I have heard +2 to 10 handicaps for years talk about taking time off at 48 and preparing for the Senior Tour. Retired athletes from other sports as well.

Now I don’t want to stamp on anyone’s quixotic dream, as I have one of my own, but let me point out a few things.

My chase at windmills is based on previous success at a high level and I know what it takes both mentally and physically.

You think Q-school is tough? There are 25 spots in that. Senior (Champions) Q-school there are just 8 spots.

You are going up against guys who have played the regular PGA Tour for 20+ years and are turning 50, club pros who have been at the course every day for the past 20+ years, not to mention guys like me.

In order to even consider it, you need to have a reference point. If you can shoot in the mid to high 60’s basically every day at the courses you are familiar with, break par fairly easily when you play a new course and go play a course where Tour events are held immediately after the Tournament and break par with the same rough and pin positions they faced during the actual tournament…and feel you can do that 3 days in a row.

Sincerely, I know there are a few of you out there capable, I just want to point out the baseline level of skill needed.

If you can do these things, give it a shot. Until then, and I am honestly not trying to be condescending, enjoy winning your club championship by shooting 218 for 3 days.
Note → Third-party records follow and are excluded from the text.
(** X10: scoped use does not leak.  Starting from a state where [opened] is
    the number of idle clients (as in a fresh pool with a ceiling), any number
    of closures of the form Get, use, mark unusable or not, Close, run one
    after the other, end in such a state again: [opened] equals [Size()], is
    within [maxIdle]'s buffer and within [maxOpen], whatever the dials and the
    teardowns returned.  The factory must return clients, not nil. *)
Theorem sessions_keep_account (l : list (Net * bool)) :
  forall s : State,
    accounted s ->
    (forall socket, clientFactory (pool s) socket <> None) ->
    let s' := sessions l s in
    accounted s' /\
    fst (Size s') = Ret (opened (pool s')) /\
    0 <= opened (pool s') <= maxOpen (pool s').
Proof.
  induction l as [| [net mark] l IH]; intros s Hacc Hfac.
  - cbn. split; [exact Hacc |].
    destruct Hacc as (ch & Hc & _ & _ & Ho & _ & Hle).
    unfold Size. unfold_prims. rewrite Hc, Ho.
    split; [reflexivity |]. rewrite <- Ho. unfold len in Ho. lia.
  - cbn [sessions fold_left fst snd].
    fold (sessions l (snd (session net mark s))).
    destruct (session_accounted net mark s Hacc Hfac) as [Hacc' Hf].
    apply IH; [exact Hacc' |]. rewrite Hf. exact Hfac.
Qed.

Lemma sessions_keep_account_witness :
  let s' := sessions [(Sample.net_ok 0, false); (Sample.net_ok 1, true);
                      (Sample.net_refused, false); (Sample.net_ok 2, false)]
              (init Sample.pool_1_1) in
  fst (Size s') = Ret (opened (pool s')) /\
  0 <= opened (pool s') <= maxOpen (pool s').
Proof.
  intros s'.
  destruct (sessions_keep_account
              [(Sample.net_ok 0, false); (Sample.net_ok 1, true);
               (Sample.net_refused, false); (Sample.net_ok 2, false)]
              (init Sample.pool_1_1))
    as (_ & Hs & Hr).
  - exists {| cap := 1; buf := [] |}. cbn. unfold len. cbn.
    repeat split; try lia. constructor.
  - intros socket. discriminate.
  - split; [exact Hs | exact Hr].
Defined.

(** [Get] on an empty buffer, below the ceiling, when the dial succeeds. *)
Lemma Get_dials (net : Net) (s : State) (ch : chan) (server : string)
    (socket : TSocket) :
  clients (pool s) = Some ch -> buf ch = [] ->
  maxOpen (pool s) = 0 \/ opened (pool s) < maxOpen (pool s) ->
  dials net (servers (pool s)) server socket ->
  Get net s =
    (Ret (Some (length (heap s)), None),
     with_heap
       (heap s ++ [{| pc_Client := clientFactory (pool s) socket;
                      unusable := false |}])
       (dialed server socket s)).
Proof.
  intros Hc Hb Hceil Hd.
  rewrite (Get_empty net s ch Hc Hb), (openClient_success net s server socket Hceil Hd).
  reflexivity.
Qed.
What prompted this rant against chasing a dream is a friend who had a nice 2 week run playing internet poker. He has hit some wacky flops, turns and rivers to win some big pots. He is now serious about taking a leave of absence from his job to play full time.

Considering he is probably the 3rd or 4th best player at our home game, this is a bad idea…and so is taking a leave of absence from your job to make the Champion’s Tour because you just shot 69 on your home course with the pins in the middle of the green.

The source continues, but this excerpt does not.